- [DATASET EXCERPTS]
--------
(** One turn of the loop over [VALID_REGIONS]. *)
Definition visit `{Host} (w : Surroundings) (features : list Feature.t) (regionId : Z)
  : IO (list Feature.t) :=
  do regionInfo <- getRegionInfo regionId (regionResponse w regionId);
  do data <- getForecastData regionId (forecastResponse w regionId);
  match data, regionInfo with
  | Some data, Some regionInfo =>
      do polygonCoordinates <- parseGeometry regionId (RegionInfo.geometry regionInfo);
      let features := features ++ pushed regionId regionInfo data polygonCoordinates in
      run emit (console_log
                  ("Added avalanche data for " +:+ RegionInfo.title regionInfo
                     +:+ " (Level " +:+ String_of_number (AvalancheData.level data)
                     +:+ ") with "
                     +:+ (if truthy polygonCoordinates then "polygon" else "point only")));
      ret features
  | _, _ =>
      run emit (console_warn ("No data for region " +:+ String_of_number regionId));
      ret features
  end.

Fixpoint visitAll `{Host} (w : Surroundings) (features : list Feature.t)
    (regions : list Z) : IO (list Feature.t) :=
  match regions with
  | [] => ret features
  | regionId :: rest =>
      do features <- visit w features regionId;
      visitAll w features rest
  end.

Definition control `{Host} (w : Surroundings) : IO (completion unit) :=
  match env_Timeout w with
  | Throw error =>
      run emit (console_error "Error in avalanche ETL:");
      ret (Throw error)
  | Return _ =>
      run emit (console_log "ok - Starting avalanche data scraping");
      do features <- visitAll w [] VALID_REGIONS;
      let fc := {| FeatureCollection.type := "FeatureCollection";
                   FeatureCollection.features := features |} in
      run emit (console_log ("ok - Generated "
                               +:+ String_of_number (Z.of_nat (length features))
                               +:+ " avalanche forecast features"));
      run emit (submit fc);
      match submitted w with
      | Return _ =>
          run emit (console_log "ok - submitted avalanche forecast data");
          ret (Return tt)
      | Throw error =>
          run emit (console_error "Error in avalanche ETL:");
          ret (Throw error)
      end
  end.

End Task.

(** ** A host to run the task on

    [reference] is an engine that keeps to ECMA-262 and adds nothing of its
    own, with its clock and time zone set: [Date.parse] reads the date-time
    string format and nothing else, [JSON.parse] reads the JSON grammar, the
    local time zone is UTC. *)

Module Reference.
Import JS.

(** *** [Date.parse] on the date-time string format *)

(** Exactly [n] decimal digits. *)
Fixpoint fixedDigits (n : nat) (acc : Z) (s : string) : option (Z * string) :=
  match n with
  | O => Some (acc, s)
  | S n' =>
      match s with
      | String c r =>
          match digit c with
          | Some d => fixedDigits n' (10 * acc + d) r
          | None => None
          end
      | EmptyString => None
      end
  end.

Definition year (s : string) : option (Z * string) :=
  match s with
  | String "+" r => fixedDigits 6 0 r
  | String "-" r =>
      match fixedDigits 6 0 r with
      | Some (y, r') => if y =? 0 then None else Some (- y, r')
      | None => None
      end
  | _ => fixedDigits 4 0 s
  end.

(** [-MM] or [-DD], when there is one. *)
Definition dashed (s : string) : option (option Z * string) :=
  match s with
  | String "-" r =>
      match fixedDigits 2 0 r with
      | Some (n, r') => Some (Some n, r')
      | None => None
      end
  | _ => Some (None, s)
  end.

(** [:ss] and [.sss], when they are there. *)
Definition seconds (s : string) : option (Z * Z * string) :=
  match s with
  | String ":" r =>
      match fixedDigits 2 0 r with
      | Some (sec, String "." r') =>
          match fixedDigits 3 0 r' with
          | Some (ms, r'') => Some (sec, ms, r'')
          | None => None
          end
      | Some (sec, r') => Some (sec, 0, r')
      | None => None
      end
  | _ => Some (0, 0, s)
  end.
(** X21: activating a model leaves exactly that model active, whatever
    was active before, and changes nothing else of the table; from then
    on [get_llm], called without a name or with a name no model has, is
    built from that model: for the provider [ollama] with the model's
    name, temperature and base URL, the local default where the model
    has none.  When building it fails, the default model is returned
    instead of an error. *)
Theorem activated_model_is_used (table : list (@Llm.LLMModel float)) (k : Z)
    (m : Llm.LLMModel) :
  NoDup (Llm.pk <$> table) ->
  m ∈ table ->
  Llm.pk m = k ->
  exists table',
    Llm.set_active table k = Some table'
    /\ (forall r, r ∈ table' -> (Llm.is_active r = true <-> Llm.pk r = k))
    /\ Llm.with_active true <$> table' = Llm.with_active true <$> table
    /\ Llm.get_llm zero load_error table' None
       = match Llm.build zero load_error m with
         | Ok llm => llm
         | Raise _ => Llm.default_llm zero
         end
    /\ (forall model_name,
          (forall r, r ∈ table -> Llm.name r <> model_name) ->
          Llm.get_llm zero load_error table' (Some model_name)
          = Llm.get_llm zero load_error table' None)
    /\ (Llm.provider m = "ollama" ->
        Llm.get_llm zero load_error table' None
        = Llm.ChatOllama (Llm.name m) (Llm.temperature m)
            (match given (Llm.api_base m) with
             | Some base => base
             | None => "http://localhost:11434"
             end)).
Proof.
  intros Hnd Hm Hk. unfold Llm.set_active.
  destruct (List.find _ table) as [model|] eqn:F.
  2:{ exfalso. apply list_elem_of_In in Hm.
      pose proof (find_none _ _ F _ Hm) as Hn. simpl in Hn.
      by rewrite bool_decide_eq_true_2 in Hn. }
  apply find_some in F as [Hin Hp]. apply bool_decide_eq_true in Hp.
  assert (model = m) as ->.
  { apply (same_key_same_row Llm.pk table); [exact Hnd | | exact Hm | congruence].
    by apply list_elem_of_In. }
  clear Hin Hp. eexists. split; [reflexivity|].
  assert (Llm.get_llm zero load_error
            ((fun r => if decide (Llm.pk r = Llm.pk m)
                       then Llm.with_active true m
                       else Llm.with_active false r) <$> table) None
          = match Llm.build zero load_error m with
            | Ok llm => llm
            | Raise _ => Llm.default_llm zero
            end) as Hget.
  { unfold Llm.get_llm, Llm.get_llm_body, Llm.first_active. simpl.
    rewrite (activate_one m table Hnd Hm). simpl.
    change (Llm.build zero load_error (Llm.with_active true m))
      with (Llm.build zero load_error m).
    by destruct (Llm.build zero load_error m). }
  split_and!.
  - intros r Hr. apply list_elem_of_fmap in Hr as (r0 & -> & Hr0).
    destruct (decide (Llm.pk r0 = Llm.pk m)) as [Heq|Hne]; simpl.
    + by rewrite <- Hk.
    + split; [discriminate|]. intros Heq. exfalso. apply Hne. by rewrite Hk.
  - rewrite <- list_fmap_compose. apply Forall_fmap_ext_1, Forall_forall.
    intros r Hr. simpl.
    destruct (decide (Llm.pk r = Llm.pk m)) as [Heq|Hne]; [|reflexivity].
    assert (r = m) as -> by (by apply (same_key_same_row Llm.pk table)).
    reflexivity.
  - exact Hget.
  - intros model_name Hname. unfold Llm.get_llm, Llm.get_llm_body.
    destruct (given (Some model_name)) as [n|] eqn:G; [|reflexivity].
    assert (n = model_name) as ->.
    { unfold given in G. destruct (str_truthy model_name); congruence. }
    rewrite filter_none; [reflexivity|].
    intros r Hr. apply list_elem_of_fmap in Hr as (r0 & -> & Hr0).
    destruct (decide (Llm.pk r0 = Llm.pk m)); simpl; by apply Hname.
  - intros Hp. rewrite Hget. unfold Llm.build. by rewrite decide_True.
Qed.

End ActiveModel.

Lemma activated_model_is_used_witness :
  exists table',
    Llm.set_active
      [Llm.mkLLMModel 1 "llama3" "ollama" None None 7 1000 true;
       Llm.mkLLMModel 2 "mistral" "ollama" (Some "http://gpu:11434") None 2 500
         false] 2
    = Some table'
    /\ Llm.get_llm 0 (fun _ => None) table' None
       = Llm.ChatOllama "mistral" 2 "http://gpu:11434".
Proof.
  destruct (activated_model_is_used 0 (fun _ => None)
              [Llm.mkLLMModel 1 "llama3" "ollama" None None 7 1000 true;
               Llm.mkLLMModel 2 "mistral" "ollama" (Some "http://gpu:11434")
                 None 2 500 false]
              2
              (Llm.mkLLMModel 2 "mistral" "ollama" (Some "http://gpu:11434")
                 None 2 500 false))
    as (table' & Hset & _ & _ & _ & _ & Hollama).
  - refine (bool_decide_unpack _ _). vm_compute. exact I.
  - rewrite !elem_of_cons. right. by left.
  - reflexivity.
  - exists table'. split; [exact Hset|]. exact (Hollama eq_refl).
Defined.

(** ** Initial data *)

Lemma table_insert_other (m m' : InitDb.Model) (row : InitDb.Row) (db : InitDb.DB) :
  m <> m' -> InitDb.table m' (InitDb.insert m row db) = InitDb.table m' db.
Proof. intros Hne. destruct m, m'; try reflexivity; contradiction. Qed.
--------
- [EXERCISE GOAL] Transcribe the records above exactly, beginning at the line that contains "match fixedDigits 3 0 r' with" and ending with the line that contains "model is returned", both included, and nothing else.

- [RESPONSE]
          match fixedDigits 3 0 r' with
          | Some (ms, r'') => Some (sec, ms, r'')
          | None => None
          end
      | Some (sec, r') => Some (sec, 0, r')
      | None => None
      end
  | _ => Some (0, 0, s)
  end.
(** X21: activating a model leaves exactly that model active, whatever
    was active before, and changes nothing else of the table; from then
    on [get_llm], called without a name or with a name no model has, is
    built from that model: for the provider [ollama] with the model's
    name, temperature and base URL, the local default where the model
    has none.  When building it fails, the default model is returned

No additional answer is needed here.